Dispersed acini were prepared from guinea-pig parotid glands and incubated at 37.degree. C in HEPE[N-2-hydroxyethyl-piperizine-N''-2-ethanesulfonic acid]-buffered Ringer (HR) containing [3H]ouabain. Acini bound the Na+-K+-pump inhibitor with an estimated equilibrium dissociation constant (Kd) of 205 .mu.M and a capacity of 29 .times. 106 ouabain-binding sites/cell. Carbachol and adrenaline [epinephrine] each increased the equilibroum level of binding attained at a medium [3H]ouabain concentration of 0.1 .mu.M by up to 250%, but had no effect on binding at a medium ouabain concentration of 10 .mu.M, a near-saturating level of the glycoside. The 2 secretagogues elicit increases in Na+-K+-pump activity without increasing the number of pump sites available. The observed stimulation by carbachol was readily reversed by atropine and that evoked by adrenaline was reversed by phentolamine. Incubation of acini in Ca2+-free HR with 0.2 mM-EGTA [ethylene glycol bis (.beta.-aminoethylether) N, N, N'',N, -tetraacetic acid] did not alter [3H]ouabain binding in the absence of agonist, but decreased by > 80% the response to both carbachol and adrenaline.
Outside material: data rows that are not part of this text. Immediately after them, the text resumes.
(* ===== verification/GraphGuards.v ===== *)
(** * The guards of the graph

    The circuit breaker refines a count of consecutive failures; the tool-call
    gate and the construction of proposed actions do what they promise; the
    policy evaluator and the catalog agree with them; and what a gateway outage
    leads to. *)

From stdpp Require Import base list strings pretty sets gmap.
From Stdlib Require Import ZArith Lia Ascii.
From S2P Require Import Prelude.
From S2P Require Import PyFloat.
From S2P Require Import PyValue.
From S2P Require Import Regex.
From S2P Require Import PyTime.
From S2P Require Import Contracts.
From S2P Require Import ContractsRun.
From S2P Require Import ContractsOps.
From S2P Require Import Catalog.
From S2P Require Import RunState.
From S2P Require Import GraphTools.
From S2P Require Import Graph.
From S2P Require Import GraphSteps.
From S2P Require Import GraphFakes.
From S2P Require Import GraphLemmas.
From S2P Require Import GraphFlow.
Import GraphTools Graph Steps.

Local Open Scope py_scope.

(** ** Circuit breaker

    The abstract state is the history of outcomes, newest first. *)

Section Breaker.
Definition outcome_step (b : CircuitBreaker.t) (e : string * bool) : CircuitBreaker.t :=
  if e.2 then CircuitBreaker.record_success e.1 b else CircuitBreaker.record_failure e.1 b.

Fixpoint replay (threshold : Z) (history : list (string * bool)) : CircuitBreaker.t :=
  match history with
  | [] => CircuitBreaker.init threshold
  | e :: older => outcome_step (replay threshold older) e
  end.

(** Failures of [key] since its last success. *)
Fixpoint streak (key : string) (history : list (string * bool)) : Z :=
  match history with
  | [] => 0
  | (k, ok) :: older =>
      if String.eqb k key then (if ok : bool then 0 else streak key older + 1)
      else streak key older
  end.

Lemma streak_nonneg key h : (0 <= streak key h)%Z.
Proof. induction h as [|[k []] h IH]; simpl; try case_match; lia. Qed.

Lemma replay_threshold t h : CircuitBreaker.threshold (replay t h) = t.
Proof. induction h as [|[k []] h IH]; simpl; done. Qed.
(* ===== verification/ObservabilityLemmas.v ===== *)
(** * Lemmas about the specialist

    What stripping keeps, the bands of the confidences, and when the contracts
    of the skill accept what the code builds. *)

From stdpp Require Import base gmap sets list strings pretty.
From Stdlib Require Import ZArith Lia Ascii SpecFloat.
From S2P Require Import Prelude.
From S2P Require Import PyFloat.
From S2P Require Import PyValue.
From S2P Require Import PyTime.
From S2P Require Import Json.
From S2P Require Import Regex.
From S2P Require Import Contracts.
From S2P Require Import ContractsRun.
From S2P Require Import ContractsOps.
From S2P Require Import Security.
From S2P Require Import McpModels.
From S2P Require Import Correlate.
From S2P Require Import GraphTools.
Import Correlate.

Local Open Scope py_scope.

Module Strip.
Lemma str_length_app s t : String.length (s +:+ t) = (String.length s + String.length t)%nat.
Proof. induction s as [|c s IH]; [done|]. simpl. by rewrite IH. Qed.
Lemma length_chars s : String.length s = length (PyStr.chars s).
Proof. induction s as [|c s IH]; [done|]. simpl. by rewrite IH. Qed.

Lemma drop_while_length p (l : list ascii) : (length (PyStr.drop_while p l) <= length l)%nat.
Proof. induction l as [|c l IH]; simpl; [lia|]. destruct (p c); simpl; lia. Qed.
Lemma drop_while_keeps p (l : list ascii) c : c ∈ l -> p c = false -> c ∈ PyStr.drop_while p l.
Proof.
  induction l as [|d l IH]; intros Hc Hp; [done|]. simpl. destruct (p d) eqn:E; [|done].
  apply elem_of_cons in Hc as [->|Hc]; [congruence|]. by apply IH.
Qed.

Lemma trim_length s : (String.length (Field.trim s) <= String.length s)%nat.
Proof.
  rewrite !length_chars. unfold Field.trim. rewrite PyStr.chars_of_chars. unfold Field.trim_l.
  rewrite length_reverse. etrans; [apply drop_while_length|]. rewrite length_reverse. apply drop_while_length.
Qed.
Lemma trim_nonempty c s : Field.is_white c = false -> (1 <= String.length (Field.trim (String c s)))%nat.
Proof.
  intros Hc. rewrite length_chars. unfold Field.trim. rewrite PyStr.chars_of_chars. unfold Field.trim_l.
  assert (c ∈ reverse (PyStr.drop_while Field.is_white (reverse (PyStr.drop_while Field.is_white
            (PyStr.chars (String c s)))))) as Hin.
  { apply elem_of_reverse, drop_while_keeps; [|done]. apply elem_of_reverse, drop_while_keeps; [|done]. left. }
  destruct (reverse _); [by apply elem_of_nil in Hin|]. simpl. lia.
Qed.
Lemma trim_keeps_nonempty s : Field.trim s <> "" -> s <> "".
Proof. by intros H ->. Qed.

(** A text that starts with a visible character passes any length check that
    allows its own length. *)
Lemma trimmed_length c s hi :
  Field.is_white c = false -> (Z.of_nat (String.length (String c s)) <= hi)%Z ->
  Field.length_in 1 hi (Field.trim (String c s)) = true.
Proof.
  intros Hc Hl. pose proof (trim_length (String c s)). pose proof (trim_nonempty c s Hc).
  unfold Field.length_in. apply andb_true_iff. split; apply Z.leb_le; lia.
Qed.

Lemma length_in_spec lo hi s :
  Field.length_in lo hi s = true <-> (lo <= Z.of_nat (String.length s) <= hi)%Z.
Proof. unfold Field.length_in. rewrite andb_true_iff, !Z.leb_le. done. Qed.
Lemma length_in_trim hi s : Field.length_in 0 hi s = true -> Field.length_in 0 hi (Field.trim s) = true.
Proof. rewrite !length_in_spec. pose proof (trim_length s). lia. Qed.


(** A validated value is a fixed point of validation. *)
Lemma validated {T} `{Contract T} (x y : T) : validate x = Ok y -> strip y = y /\ validate y = Ok y.
Proof.
  intros (-> & Hf & Hr)%validate_ok. rewrite strip_idem. split; [done|]. apply validate_ok.
  by rewrite strip_idem.
Qed.
Lemma valid_ok {T} `{Contract T} (x : T) : validate x = Ok x -> valid x = true.
Proof. unfold valid. by intros ->. Qed.

Lemma ident_visible s : Field.ident s = true -> forallb (fun c => negb (Field.is_white c)) (PyStr.chars s) = true.
Proof.
  unfold Field.ident. intros [_ H]%andb_true_iff. rewrite forallb_forall in *. intros c Hc%H.
  revert Hc. by destruct c as [[] [] [] [] [] [] [] []].
Qed.
Lemma trim_ident s : Field.ident s = true -> Field.trim s = s.
Proof. intros Hs. by apply Field.trim_no_white, ident_visible. Qed.
Lemma ident_length s : Field.ident s = true -> (1 <= String.length s <= 128)%nat.
Proof. unfold Field.ident. intros [H _]%andb_true_iff. apply length_in_spec in H. lia. Qed.
End Strip.

(** ** Confidences *)

Module Bands.
(** The confidences that a digest can give. *)
Definition unit_conf (k : nat) : float := PyFloat.div (PyFloat.of_Z (Z.of_nat k)) (PyFloat.of_Z 1000).
Lemma deterministic_confidence_unit service salt :
  exists k, (k < 1000)%nat /\ deterministic_confidence service salt = unit_conf k.
Proof.
  unfold deterministic_confidence. set (h := hex_int _). exists (Z.to_nat (h mod 1000)).
  pose proof (Z.mod_pos_bound h 1000 ltac:(lia)). split; [lia|]. unfold unit_conf. by rewrite Z2Nat.id by lia.
Qed.

Definition hundredths (n : Z) : float := PyFloat.ratio n 100.
Definition in_band (lo hi : Z) (x : float) : bool :=
  PyFloat.leb (hundredths lo) x && PyFloat.leb x (hundredths hi).
Definition everywhere (f : float -> bool) : bool := forallb (fun k => f (unit_conf k)) (seq 0 1000).

Lemma everywhere_conf f service salt : everywhere f = true -> f (deterministic_confidence service salt) = true.
Proof.
  intros Hf. destruct (deterministic_confidence_unit service salt) as (k & Hk & ->).
  unfold everywhere in Hf. rewrite forallb_forall in Hf. apply (Hf k), in_seq. lia.
Qed.

(** Two references count as many. *)
Lemma refs_confidence_cap b n c : refs_confidence b (S (S n)) c = refs_confidence b 2 c.
Proof. unfold refs_confidence, base. replace (Nat.min (S (S n)) 2) with 2%nat by lia. done. Qed.

Lemma refs_band b lo hi service salt n :
  everywhere (fun c => in_band lo hi (refs_confidence b 1 c)) = true ->
  everywhere (fun c => in_band lo hi (refs_confidence b 2 c)) = true ->
  (0 < n)%nat -> in_band lo hi (refs_confidence b n (deterministic_confidence service salt)) = true.
Proof.
  intros H1 H2 Hn. destruct n as [|[|n]]; [lia| |rewrite refs_confidence_cap].
  - apply (everywhere_conf (fun c => in_band lo hi (refs_confidence b 1 c))), H1.
  - apply (everywhere_conf (fun c => in_band lo hi (refs_confidence b 2 c))), H2.
Qed.

Lemma metrics_band service n :
  (0 < n)%nat -> in_band 62 78 (refs_confidence c055 n (deterministic_confidence service "metrics")) = true.
Proof. apply refs_band; vm_compute; reflexivity. Qed.
Lemma logs_band service n :
  (0 < n)%nat -> in_band 57 73 (refs_confidence c05 n (deterministic_confidence service "logs")) = true.
Proof. apply refs_band; vm_compute; reflexivity. Qed.
Lemma deploy_band service :
  in_band 52 58 (deploy_confidence (deterministic_confidence service "deploy")) = true.
Proof. apply (everywhere_conf (fun c => in_band 52 58 (deploy_confidence c))). vm_compute. reflexivity. Qed.
End Bands.
Lemma execute_begin_spec now gone r tr :
  request_ok r -> opt_trace tr = true ->
  exists y, execute_begin now gone r tr = Ok y
    /\ match y with
       | inl x => refused r x
       | inr p => p_request p = r /\ pending_ok p /\ A2ATaskRequest.skill_id r = SKILL_ID
                  /\ (now < A2ATaskRequest.deadline r)%Z /\ A2ATaskRequest.task_id r ∉ gone
       end.
Proof.
  intros Hr Htr. unfold execute_begin.
  assert (forall st code c s b, Field.length_in 1 128 (Field.trim code) = true -> harmless c ->
    st <> A2ATaskStatus.COMPLETED ->
    exists y, (let? x := failure r tr st code (String c s) b in Ok (@inl _ Pending x)) = Ok y
      /\ match y with inl x => refused r x | inr _ => False end) as Hfail.
  { intros st code c s b Hcode Hc Hst. destruct (failure_ok r tr st code c s b Hr Htr Hcode Hc Hst) as (x & -> & He).
    eexists. split; [done|]. by exists st. }
  assert (forall st code c s b, Field.length_in 1 128 (Field.trim code) = true -> harmless c ->
    st <> A2ATaskStatus.COMPLETED ->
    exists y, (let? x := failure r tr st code (String c s) b in Ok (@inl _ Pending x)) = Ok y
      /\ match y with
         | inl x => refused r x
         | inr p => p_request p = r /\ pending_ok p /\ A2ATaskRequest.skill_id r = SKILL_ID
                    /\ (now < A2ATaskRequest.deadline r)%Z /\ A2ATaskRequest.task_id r ∉ gone
         end) as Hf.
  { intros st code c s b H1 H2 H3. destruct (Hfail st code c s b H1 H2 H3) as (y & -> & Hy). exists y.
    split; [done|]. by destruct y. }
  clear Hfail. destruct (String.eqb_spec (A2ATaskRequest.skill_id r) SKILL_ID) as [Hskill|]; cbn [negb];
    [|by apply Hf].
  case_bool_decide; [by apply Hf|].
  destruct (Z.leb_spec (A2ATaskRequest.deadline r) now); [by apply Hf|].
  destruct (ReadInputs.correlate_input _ _ _ _ _) as [i|e] eqn:Ei; [|by apply Hf].
  assert (assert_all_read_only ALLOWED_MCP_TOOLS = Ok tt) as -> by reflexivity. cbn [rbind].
  eexists. split; [done|]. split; [done|]. split; [|done]. split; [done|done|]. by eapply correlate_input_ok.
Qed.
(* ===== verification/Engines.v ===== *)
(** * The database of a process

    [get_engine], [create_all] and [from_url] of
    [packages/persistence/repositories.py], and the singleton of
    [apps/api/store.py] with its test hook.  SQLAlchemy is a parameter: making an
    engine, and creating and dropping the tables of the metadata on one. *)

From stdpp Require Import base gmap sets list strings.
From Stdlib Require Import ZArith Lia Ascii.
From S2P Require Import Prelude.
From S2P Require Import PyValue.
From S2P Require Import Repository.
From S2P Require Import ApiStore.

Local Open Scope py_scope.

Module Engines.

(** The keyword arguments of [create_engine] that [get_engine] looks at *)
Record EngineArgs := mkArgs { future : option bool; connect_args : option dict; poolclass : option string }.
Definition no_args : EngineArgs := mkArgs None None None.
(** [kwargs.setdefault] *)
Definition setdefault {A} (given : option A) (x : A) : option A := Some (default x given).
Definition engine_args (database_url : string) (kwargs : EngineArgs) : EngineArgs :=
  if PyStr.startswith "sqlite" database_url
  then mkArgs (setdefault (future kwargs) true)
         (setdefault (connect_args kwargs) [("check_same_thread", VBool false)])
         (setdefault (poolclass kwargs) "StaticPool")
  else mkArgs (setdefault (future kwargs) true) (connect_args kwargs) (poolclass kwargs).

Section Engines.
(** Databases and engines *)
Context {D E : Type}.
Variable create_engine : string -> EngineArgs -> M D E.
Variables metadata_create_all metadata_drop_all : E -> M D unit.
Variable getenv : string -> option string.

Definition get_engine (database_url : string) (kwargs : EngineArgs) : M D E :=
  create_engine database_url (engine_args database_url kwargs).
Definition create_all (engine : E) : M D unit := metadata_create_all engine.

(** The factory of a repository is a [sessionmaker] bound to an engine. *)
Record SqlAlchemyRepository := mkRepo { bind_to : option E; redact : dict -> dict }.
Definition from_url (database_url : string) (redact : dict -> dict) : M D SqlAlchemyRepository :=
  let* engine := get_engine database_url no_args in
  create_all engine ;;*
  ret (mkRepo (Some engine) redact).

(** [_REPO] and [_ENGINE] *)
Record Singleton := mkSingleton { databases : D; REPO : option SqlAlchemyRepository; ENGINE : option E }.
Definition on_databases {A} (m : M D A) : M Singleton A := fun s =>
  let '(d, r) := m (databases s) in (mkSingleton d (REPO s) (ENGINE s), r).
Definition set_engine (e : E) : M Singleton unit := modify (fun s => mkSingleton (databases s) (REPO s) (Some e)).
Definition set_repo : M Singleton SqlAlchemyRepository :=
  let* engine := gets ENGINE in
  let repo := mkRepo engine Repository.default_hook in
  modify (fun s => mkSingleton (databases s) (Some repo) (ENGINE s)) ;;* ret repo.

Definition memory_url : string := "sqlite:///:memory:".
Definition connect (database_url : string) : M Singleton unit :=
  let* engine := on_databases (get_engine database_url no_args) in
  set_engine engine ;;*
  on_databases (create_all engine).
Definition get_repository : M Singleton SqlAlchemyRepository :=
  let* repo := gets REPO in
  match repo with
  | Some repo => ret repo
  | None =>
      try_catch (connect (ApiStore.get_database_url getenv)) (fun _ => connect memory_url) ;;*
      set_repo
  end.

(** [reset_repository], which clears the caches as well *)
Definition reset_repository (database_url : string) : M (ApiStore.App Singleton) SqlAlchemyRepository :=
  let* engine := ApiStore.on_db (on_databases (get_engine database_url no_args)) in
  ApiStore.on_db (set_engine engine) ;;*
  ApiStore.on_db (on_databases (metadata_drop_all engine)) ;;*
  ApiStore.on_db (on_databases (metadata_create_all engine)) ;;*
  let* repo := ApiStore.on_db set_repo in
  modify (fun x => ApiStore.mkApp (ApiStore.db x) ∅ ∅ ∅ []) ;;*
  ret repo.

(** ** Properties *)

(** The repository is made once: whoever asks later is given the same one and
    touches no database. *)
Lemma get_repository_once s s' repo :
  get_repository s = (s', Ok repo) -> REPO s' = Some repo /\ get_repository s' = (s', Ok repo).
Proof.
  assert (REPO s' = Some repo -> REPO s' = Some repo /\ get_repository s' = (s', Ok repo)) as Hlast.
  { intros Hr. split; [done|]. unfold get_repository, bind, gets. by rewrite Hr. }
  intros E0. apply Hlast. revert E0. unfold get_repository. rewrite bind_gets.
  destruct (REPO s) as [r|] eqn:Er; [by intros [= <- <-]|].
  unfold bind at 1. destruct (try_catch _ _ s) as [s1 [u|e]]; [|done]. unfold set_repo. rewrite bind_gets.
  by intros [= <- <-].
Qed.

(** It is bound to the engine of the configured database, or to that of a
    database in memory; it is not made only where the latter fails too. *)
Lemma get_repository_binds s :
  REPO s = None ->
  wp get_repository
    (fun repo s' => bind_to repo = ENGINE s'
       /\ ((exists s1, connect (ApiStore.get_database_url getenv) s = (s1, Ok tt) /\ ENGINE s' = ENGINE s1)
           \/ exists s1 e s2, connect (ApiStore.get_database_url getenv) s = (s1, Exn e)
                /\ connect memory_url s1 = (s2, Ok tt) /\ ENGINE s' = ENGINE s2))
    (fun e s' => exists s1 e1, connect (ApiStore.get_database_url getenv) s = (s1, Exn e1)
                   /\ connect memory_url s1 = (s', Exn e)) s.
Proof.
  intros Hr. unfold get_repository. rewrite wp_bind, wp_gets, Hr, wp_bind, wp_try. unfold wp at 1.
  destruct (connect (ApiStore.get_database_url getenv) s) as [s1 [[]|e1]] eqn:E1.
  - unfold set_repo. rewrite wp_bind, wp_gets, wp_bind, wp_modify, wp_ret. split; [done|]. left. by exists s1.
  - unfold wp at 1. destruct (connect memory_url s1) as [s2 [[]|e2]] eqn:E2; [|by exists s1, e1].
    unfold set_repo. rewrite wp_bind, wp_gets, wp_bind, wp_modify, wp_ret. split; [done|]. right.
    by exists s1, e1, s2.
Qed.

(** After a reset the process has nothing cached. *)
Lemma reset_repository_clears url x x' repo :
  reset_repository url x = (x', Ok repo) ->
  REPO (ApiStore.db x') = Some repo /\ ApiStore.run_states x' = ∅ /\ ApiStore.cancel_flags x' = ∅
  /\ ApiStore.decide_cache x' = ∅ /\ ApiStore.a2a_cancelled x' = [].
Proof.
  unfold reset_repository. intros E0.
  enough (wp (reset_repository url) (fun repo x' => REPO (ApiStore.db x') = Some repo /\ ApiStore.run_states x' = ∅
    /\ ApiStore.cancel_flags x' = ∅ /\ ApiStore.decide_cache x' = ∅ /\ ApiStore.a2a_cancelled x' = [])
    (fun _ _ => True) x) as Hw by (unfold wp, reset_repository in Hw; by rewrite E0 in Hw).
  unfold reset_repository. rewrite wp_bind. unfold wp at 1.
  destruct (ApiStore.on_db _ x) as [x1 [e1|]]; [|done]. rewrite wp_bind. unfold wp at 1.
  destruct (ApiStore.on_db (set_engine e1) x1) as [x2 [u2|]]; [|done]. rewrite wp_bind. unfold wp at 1.
  destruct (ApiStore.on_db _ x2) as [x3 [u3|]]; [|done]. rewrite wp_bind. unfold wp at 1.
  destruct (ApiStore.on_db _ x3) as [x4 [u4|]]; [|done]. rewrite wp_bind. unfold wp at 1.
  unfold ApiStore.on_db, set_repo, bind, gets, modify, ret. simpl. done.
Qed.
End Engines.
End Engines.

(** ** Where the fallback is used *)

Module EnginesDemo.
(** A server that refuses connections; engines are their URLs. *)
Definition create_engine (url : string) (args : Engines.EngineArgs) : M unit string := ret url.
Definition create_tables (url : string) : M unit unit :=
  if PyStr.startswith "postgresql" url then raise (OtherError "OperationalError" "connection refused") else ret tt.
Definition production (k : string) : option string :=
  dget k [("APP_ENV", "production"); ("DATABASE_URL", "postgresql://db/workbench")].
End EnginesDemo.

(** A production process whose database is down works on a database in memory. *)
Example unreachable_database_is_replaced :
  match (Engines.get_repository EnginesDemo.create_engine EnginesDemo.create_tables EnginesDemo.production
           (Engines.mkSingleton tt None None)).2 with
  | Ok repo => Engines.bind_to repo
  | Exn _ => None
  end = Some "sqlite:///:memory:".
Proof. reflexivity. Qed.
(* ===== verification/Api.v ===== *)
(** * The gateway API

    [apps/api/]: the dependencies, the routes of runs and approvals, the
    handlers of errors and the security headers.  A route is a computation over
    the state of the process; FastAPI's parsing of requests is the premise that
    a body passed its contract, and its rendering of answers is left out.  The
    background task that [create_run] leaves is an explicit step,
    [execute_run]. *)

From stdpp Require Import base gmap sets list strings pretty.
From Stdlib Require Import ZArith Lia Ascii.
From S2P Require Import Prelude.
From S2P Require Import PyFloat.
From S2P Require Import PyValue.
From S2P Require Import PyTime.
From S2P Require Import Contracts.
From S2P Require Import ContractsRun.
From S2P Require Import ContractsOps.
From S2P Require Import Security.
From S2P Require Import Runtime.
From S2P Require Import Tables.
From S2P Require Import Repository.
From S2P Require Import RepositoryClients.
From S2P Require Import RunState.
From S2P Require Import Graph.
From S2P Require Import GraphSteps.
From S2P Require Import ApiStore.

Local Open Scope py_scope.

(** ** Bodies *)

Module CreateRunRequest.
Record t := mk {
  objective : string; context : dict; max_tool_calls : Z; max_model_calls : Z; max_cost_usd : float;
  schema_version : string }.
Definition checks (x : t) : list (string * bool) :=
  [("objective", Field.length_in 1 8000 (objective x)); ("max_tool_calls", int_in 1 100 (max_tool_calls x));
   ("max_model_calls", int_in 1 50 (max_model_calls x)); ("max_cost_usd", cost_ok (max_cost_usd x))].
#[global, refine] Instance contract : Contract t := {| strip x := x; fields := checks; rule _ := None |}.
Proof. done. Defined.
End CreateRunRequest.

Module DecideRequest.
Record t := mk { decision : string; approver : string; reason : option string; schema_version : string }.
Definition checks (x : t) : list (string * bool) :=
  [("approver", Field.length_in 1 256 (approver x)); ("reason", Field.opt (Field.length_in 0 2000) (reason x))].
#[global, refine] Instance contract : Contract t := {| strip x := x; fields := checks; rule _ := None |}.
Proof. done. Defined.
End DecideRequest.

Module Api.
Import ApiStore.

Definition SCHEMA_VERSION : string := "1.0".

(** ** Errors *)

(** [HTTPException(status, detail=_envelope(code, message))] *)
Definition http (status : Z) (code message : string) : exn := CodedError "HTTPException" code message status.
Definition not_found : exn := http 404 "not_found" "not found".
Definition is_not_found (e : exn) : bool := String.eqb (exn_class e) "NotFoundError".
(** [except NotFoundError as e: raise HTTPException(404)] *)
Definition or_404 {S A} (m : M S A) : M S A :=
  try_catch m (fun e => if is_not_found e then raise not_found else raise e).
(** [contextlib.suppress(NotFoundError, ConflictError)] *)
Definition best_effort {S A} (m : M S A) : M S unit :=
  try_catch (m ;;* ret tt) (fun e => if is_not_found e || is_conflict e then ret tt else raise e).

(** [_envelope] of [main.py], and its handlers: the answer of an exception,
    [None] for one that no handler takes (a 500). *)
Definition envelope (code message : string) (retryable : bool) : dict :=
  [("code", VStr code); ("message", VStr message); ("retryable", VBool retryable)].
Definition handle_error (e : exn) : option (Z * dict) :=
  match e with
  | CodedError cls code msg status =>
      if mem cls ["AuthorizationError"; "NotFoundForIsolation"; "IdentityError"; "HTTPException"]
      then Some (status, envelope code msg false)
      else if String.eqb cls "RateLimitError" then Some (429%Z, envelope "rate_limited" msg true)
      else if String.eqb cls "LimitExceededError" then Some (400%Z, envelope code msg false)
      else None
  | _ => None
  end.
(* ===== verification/ApiProps.v ===== *)
(** * What the API guarantees

    The requests of a tenant as one inductive family, and what holds of every
    one of them and of every history of them: no write without a stored
    approval, isolation of tenants, scopes, idempotent creation and decisions
    that are final. *)

From stdpp Require Import base gmap sets list strings pretty relations.
From Stdlib Require Import ZArith Lia Ascii.
From S2P Require Import Prelude.
From S2P Require Import PyFloat.
From S2P Require Import PyValue.
From S2P Require Import PyTime.
From S2P Require Import Contracts.
From S2P Require Import ContractsRun.
From S2P Require Import ContractsOps.
From S2P Require Import Security.
From S2P Require Import Tables.
From S2P Require Import Repository.
From S2P Require Import RepositorySpecs.
From S2P Require Import RepositoryStore.
From S2P Require Import RepositoryProps.
From S2P Require Import RepositoryEvents.
From S2P Require Import RepositoryClients.
From S2P Require Import RepositoryTheorems.
From S2P Require Import MemoryEngine.
From S2P Require Import RunState.
From S2P Require Import GraphTools.
From S2P Require Import Graph.
From S2P Require Import GraphSteps.
From S2P Require Import GraphLemmas.
From S2P Require Import GraphGate.
From S2P Require Import GraphOutcome.
From S2P Require Import GraphWorld.
From S2P Require Import ApiStore.
From S2P Require Import Api.
From S2P Require Import ApiLemmas.
Import GraphTools Graph Steps Clients ApiStore.

Local Open Scope py_scope.

(** ** Requests and histories *)

(** Nothing more is asked of an approved row here. *)
#[local] Instance unlicensed : License := fun _ => True.
Lemma any_grant T id body : grants T id body.
Proof. by intros row at_. Qed.
#[local] Hint Resolve any_grant : core.

Section Requests.
Context {W : Type} `{EngineLaws W} (redact : dict -> dict) (read_monotonic : M W float).

(** Whatever the gateway and the worker do for one tenant, with the calls that
    the graph makes meanwhile. *)
Inductive request (T : string) : M (App W) (list obs) -> Prop :=
  | q_create body ident key : Identity.tenant_id ident = T ->
      request T (Api.create_run redact read_monotonic body ident key ;;* ret [])
  | q_execute run : request T (Api.execute_run redact read_monotonic run T)
  | q_get run ident : Identity.tenant_id ident = T -> request T (Api.get_run run ident ;;* ret [])
  | q_cancel run ident : Identity.tenant_id ident = T -> request T (Api.cancel_run redact run ident ;;* ret [])
  | q_events run after ident last accept : Identity.tenant_id ident = T ->
      request T (Api.run_events run after ident last accept ;;* ret [])
  | q_list run ident : Identity.tenant_id ident = T -> request T (Api.list_approvals run ident ;;* ret [])
  | q_decide run id body ident key : Identity.tenant_id ident = T ->
      request T (let* r := Api.decide redact read_monotonic run id body ident key in ret r.2)
  | q_propagate run : request T (Api.propagate_cancel run ;;* ret [])
  | q_job j : Api.job_tenant_id j = T ->
      request T (let* r := Api.run_repository_job redact read_monotonic j in ret r.2).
The full response to either could be restored by adding 1.5 mM-Ca2+ to the Ca2+-free medium after challenge with agonists. The response to a maximally effective dose of carbachol could not be augmented by adrenaline or vice versa in either the presence or absence of extracellular Ca2+. Carbachol and adrenaline also stimulated the ouabain-sensitive component of acinar oxygen uptake by 230-260%, but had no significant effect on ouabain insensitive respiration. In the absence of extracellular Ca2+, stimulation of oxygen uptake by either agonist was reduced by > 80% and the stimulatory effects disappeared within 5 min. Alterations in equilibrium level of ouabain bound at 0.1 .mu.M-[3H]ouabain and in ouabain-sensitive oxygen uptake by guinea-pig parotid acini both reflect changes in acinar Na+-K+-pump activity. Muscarine cholinergic and .alpha.-adrenergic receptor occupancy strongly stimulates pump activity in a Ca2+-dependent manner. Na+-K+ pumps are the primary energy-requiring ion-transport component that is activated by these secretagogues.